Stored items:
------------------------------------------------------------

Lemma charged_used ts1 ts' stx account' k k' upd tx :
  ca_access_keys (ts_caches ts1) !! (signer_id (stx_transaction stx), public_key (stx_transaction stx))
    = Some (Some k) ->
  nonce_moves ts1 stx k k' upd ->
  ts_caches ts' = charged_caches (ts_caches ts1) stx account' k' upd -> used ts1 tx -> used ts' tx.
Proof.
  intros Hk Hm E (q & Hq & Hn). unfold used. rewrite E. simpl.
  set (id := signer_id (stx_transaction stx)) in *. set (pk := public_key (stx_transaction stx)) in *.
  assert (Hkey : exists q', update_entry (id, pk) (Some k') (ca_access_keys (ts_caches ts1))
      !! (signer_id tx, public_key tx) = Some (Some q') /\ ak_nonce q <= ak_nonce q').
  { destruct (decide ((id, pk) = (signer_id tx, public_key tx))) as [Heq|Hne].
    - exists k'. rewrite <- Heq in Hq |- *. split; [by eapply update_entry_eq|].
      assert (q = k) as -> by congruence. unfold nonce_moves in Hm.
      destruct (tn_nonce_index (nonce (stx_transaction stx))); [|lia]. destruct Hm as (_ & -> & _). lia.
    - exists q. by rewrite update_entry_ne. }
  destruct Hkey as (q' & Hq' & Hle). exists q'. split; [done|].
  destruct (tn_nonce_index (nonce tx)) as [i|]; [|lia]. destruct Hn as (cur & Hcur & Hn).
  destruct upd as [[j n]|]; [|eauto].
  unfold nonce_moves in Hm. destruct (tn_nonce_index (nonce (stx_transaction stx))) as [i'|]; [|by destruct Hm].
  destruct Hm as ([= -> ->] & _ & cur' & Hlt & Hcur').
  destruct (decide ((id, pk, i') = (signer_id tx, public_key tx, i))) as [Heq|Hne].
  - fold id pk in Hcur'. rewrite Heq in Hcur' |- *. exists (tn_nonce (nonce (stx_transaction stx))).
    split; [by eapply update_entry_eq|]. assert (cur' = cur) as -> by congruence. lia.
  - exists cur. by rewrite update_entry_ne.
Qed.

(** A charge either hits the overflow of the burnt total and only leaves what was
    settled, or uses up the nonce. *)
Lemma finish_uses ap ts1 ts2 stx account k k1 cost r paid o ts' :
  ca_access_keys (ts_caches ts1) !! (signer_id (stx_transaction stx), public_key (stx_transaction stx))
    = Some (Some k) ->
  charges ts1 stx account k k1 cost r paid -> settled_in ap ts1 stx account r ts2 ->
  finish_tx ap ts2 stx account k1 r o = Ok ts' ->
  (forall tx, used ts1 tx -> used ts' tx)
  /\ (used ts' (stx_transaction stx) \/ ts_outcomes ts' = ts_outcomes ts1).
Proof.
  intros Hk (_ & _ & account' & k' & Happ & _ & _ & Hm) Hs Hf.
  apply settled_frame in Hs as (Ec & Eo & _).
  apply finish_cases in Hf as [[-> _]|(a2 & k2 & Happ2 & _ & _ & E & _)].
  - split; [|by right]. intros tx Hu. unfold used in *. by rewrite Ec.
  - rewrite Happ in Happ2. injection Happ2 as <- <-. rewrite Ec in E. split.
    + intros tx. by eapply charged_used.
    + left. by eapply charged_uses.
Qed.

Lemma step_used ap ts stx ts' tx : tx_step ap ts stx ts' -> used ts tx -> used ts' tx.
Proof.
  intros [ts1 e Hr Hco ->|ts1 ts2 account k k1 cost r paid o Hr Hco Hca Hck Hch Hs Hf Hcost] Hu.
  - by apply (registered_used _ _ _ _ _ Hr).
  - apply (registered_used _ _ _ _ _ Hr) in Hu.
    by apply (finish_uses _ _ _ _ _ _ _ _ _ _ _ _ Hck Hch Hs Hf).
Qed.

Lemma step_uses ap ts stx ts' o :
  tx_step ap ts stx ts' -> ts_outcomes ts' = ts_outcomes ts ++ [o] -> (forall e, o <> failed stx e) ->
  used ts' (stx_transaction stx).
Proof.
  intros Hstep Ho Hne.
  assert (Hnil : forall l : list ExecutionOutcome, l <> l ++ [o]).
  { intros l Hl. apply (f_equal length) in Hl. rewrite length_app in Hl. simpl in Hl. lia. }
  destruct Hstep as [ts1 e Hr Hco ->|ts1 ts2 account k k1 cost r paid o' Hr Hco Hca Hck Hch Hs Hf Hcost];
    destruct (rg_rest _ _ _ _ Hr) as (_ & _ & Eo & _).
  - simpl in Ho. rewrite Eo in Ho. unfold register_outcome in Ho.
    destruct (enabled _ _); simpl in Ho; [|by apply Hnil in Ho].
    apply app_inv_head in Ho as [= <-]. by destruct (Hne e).
  - destruct (finish_uses _ _ _ _ _ _ _ _ _ _ _ _ Hck Hch Hs Hf) as [_ [?|E]]; [done|].
    rewrite E, Eo in Ho. by apply Hnil in Ho.
Qed.

Lemma used_rejects ap ts stx e ts' :
  used ts (stx_transaction stx) -> process_transaction ap ts stx e = Ok ts' ->
  exists e', ts' = reject ap ts stx e'.
Proof.
  intros (k & Hk & Hn) H. unfold process_transaction in H.
  destruct e as [e|]; [injection H as <-; eauto|].
  destruct (tx_cost _ _ _) as [cost| |] eqn:Hcost; [|injection H as <-; eauto|done].
  destruct (ca_accounts _ !! _) as [[account|]|]; [|injection H as <-; eauto|done].
  assert (register_before_lookup ap ts stx = Ok ts) as E0
    by (unfold register_before_lookup; rewrite Hk; by destruct (is_bitcoin_address _)).
  assert (lookup_access_key ap ts stx = Ok (ts, inl k)) as E1
    by (unfold lookup_access_key; by rewrite Hk).
  rewrite E0 in H. simpl in H. rewrite E1 in H. simpl in H.
  apply rbind_Ok in H as (v & Ev & H). destruct v as [[k1 v]|e]; [|injection H as <-; eauto].
  pose proof Hcost as Hcost0. apply calculate_tx_cost_Ok in Hcost as (? & ? & ? & ? & _ & _ & _ & _ & _ & _ & _ & _ & _ & _ & Htc & _).
  pose proof (charge_spec ap ts account k stx cost k1 v Htc Ev) as Hspec.
  assert (Hno : forall r paid, charges ts stx account k k1 cost r paid -> False).
  { intros r paid (_ & _ & account' & k' & _ & _ & _ & Hm). unfold nonce_moves in Hm.
    destruct (tn_nonce_index _) as [i|]; [|lia]. destruct Hm as (_ & _ & cur & Hlt & Hcur).
    destruct Hn as (cur' & Hcur' & ?). assert (cur' = cur) by congruence. lia. }
  destruct v as [r|r e|e]; [by apply Hno in Hspec|by destruct Hspec as [?%Hno _]|].
  injection H as <-. eauto.
Qed.

Lemma process_all_used ap tx l : forall ts ts',
  coherent ts -> used ts tx -> process_all ap ts l = Ok ts' -> used ts' tx.
Proof.
  induction l as [|[stx e] l IH]; intros ts ts' Hco Hu H; simpl in H; [by injection H as <-|].
  apply rbind_Ok in H as (ts1 & E & H). pose proof (process_step _ _ _ _ _ Hco E) as Hs.
  eapply IH; [by eapply step_coherent|by eapply step_used|exact H].
Qed.
End shape.

(** C10. A nonce is accepted once per chunk.  After a transaction with an outcome
    other than a plain rejection (it was turned into a receipt, or its gas was
    charged), and whatever other transactions follow, a transaction of the same
    signer with the same public key and nonce, and for gas keys the same nonce
    index, is dropped: it has no effect but its failed outcome.  This covers the
    same transaction with another signature, and keys that were registered from
    the signature within the chunk. *)
Theorem no_replay {C : Crates} ap ts stx e o ts1 l ts2 stx2 e2 ts3 :
  coherent ts -> process_transaction ap ts stx e = Ok ts1 ->
  ts_outcomes ts1 = ts_outcomes ts ++ [o] -> (forall err, o <> failed stx err) ->
  process_all ap ts1 l = Ok ts2 ->
  let tx := stx_transaction stx in
  let tx2 := stx_transaction stx2 in
  signer_id tx2 = signer_id tx -> public_key tx2 = public_key tx -> nonce tx2 = nonce tx ->
  process_transaction ap ts2 stx2 e2 = Ok ts3 ->
  exists err, ts3 = reject ap ts2 stx2 err.
Proof.
  intros Hco H1 Ho Hne Hl tx tx2 Es Ep En H3. pose proof (process_step _ _ _ _ _ Hco H1) as Hs.
  eapply used_rejects; [|exact H3]. fold tx2.
  assert (Hu : used ts2 tx).
  { eapply process_all_used; [by eapply step_coherent|by eapply step_uses|exact Hl]. }
  unfold used in *. by rewrite Es, Ep, En.
Qed.

(* ------------------------------------------------------------------ *)
(** ** The floor of a locked account *)

(** Account [p] holds, liquid and staked together, at least the genesis balance of
    its Patoshi record while the record is locked. *)
Definition keeps_floor (ap : ApplyState) (s : State) (p : AccountId) : Prop :=
  forall record, get_patoshi_record s p = Ok (Some record) ->
  record_ok record
  /\ (is_patoshi_locked record (epoch_height ap) = true ->
      forall a, get_account s p = Some a -> genesis_balance record <= amount a + locked a).

Lemma keeps_floor_frame ap s s' p :
  st_accounts s' = st_accounts s -> st_contract_data s' = st_contract_data s ->
  keeps_floor ap s p -> keeps_floor ap s' p.
Proof.
  intros E1 E2 H record. unfold get_patoshi_record, get_data, get_account.
  rewrite E1, E2. apply H.
Qed.

Lemma charged_account s id pk account k upd p :
  get_account (charged_state s id pk account k upd) p
  = if decide (p = id) then Some account else get_account s p.
Proof.
  unfold charged_state, get_account. case_decide as Hp; destruct upd as [[]|]; simpl;
    by first [rewrite Hp, lookup_insert_eq|rewrite lookup_insert_ne].
Qed.

Lemma validated_floor id rid acts post e v record :
  validate_locked_patoshi_transaction id rid acts post e v record = Ok tt ->
  is_patoshi_locked record e = true -> genesis_balance record <= post.
Proof.
  unfold validate_locked_patoshi_transaction. intros H Hl. rewrite Hl in H. simpl in H.
  apply rbind_Ok in H as (? & _ & H). destruct (Z.ltb_spec post (genesis_balance record)); [done|lia].
Qed.

Section floor.
Context {C : Crates} (ap : ApplyState).
Hypothesis Hepoch : is_u u64_max (epoch_height ap).

(** [record'] comes from a record of [p] in [s] with the same floor that is locked
    if it is; if [signer] holds, [post] is not below the floor. *)
Definition record_from (s : State) (p : AccountId) (signer : Prop) (post : Z) (record' : PatoshiRecord)
    : Prop :=
  exists record, get_patoshi_record s p = Ok (Some record) /\ record_ok record'
  /\ genesis_balance record' = genesis_balance record
  /\ (is_patoshi_locked record' (epoch_height ap) = true ->
      is_patoshi_locked record (epoch_height ap) = true)
  /\ (signer -> is_patoshi_locked record (epoch_height ap) = true -> genesis_balance record <= post).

------------------------------------------------------------

Across the data above, how many lines carry the word "done"? Only the number is needed.

5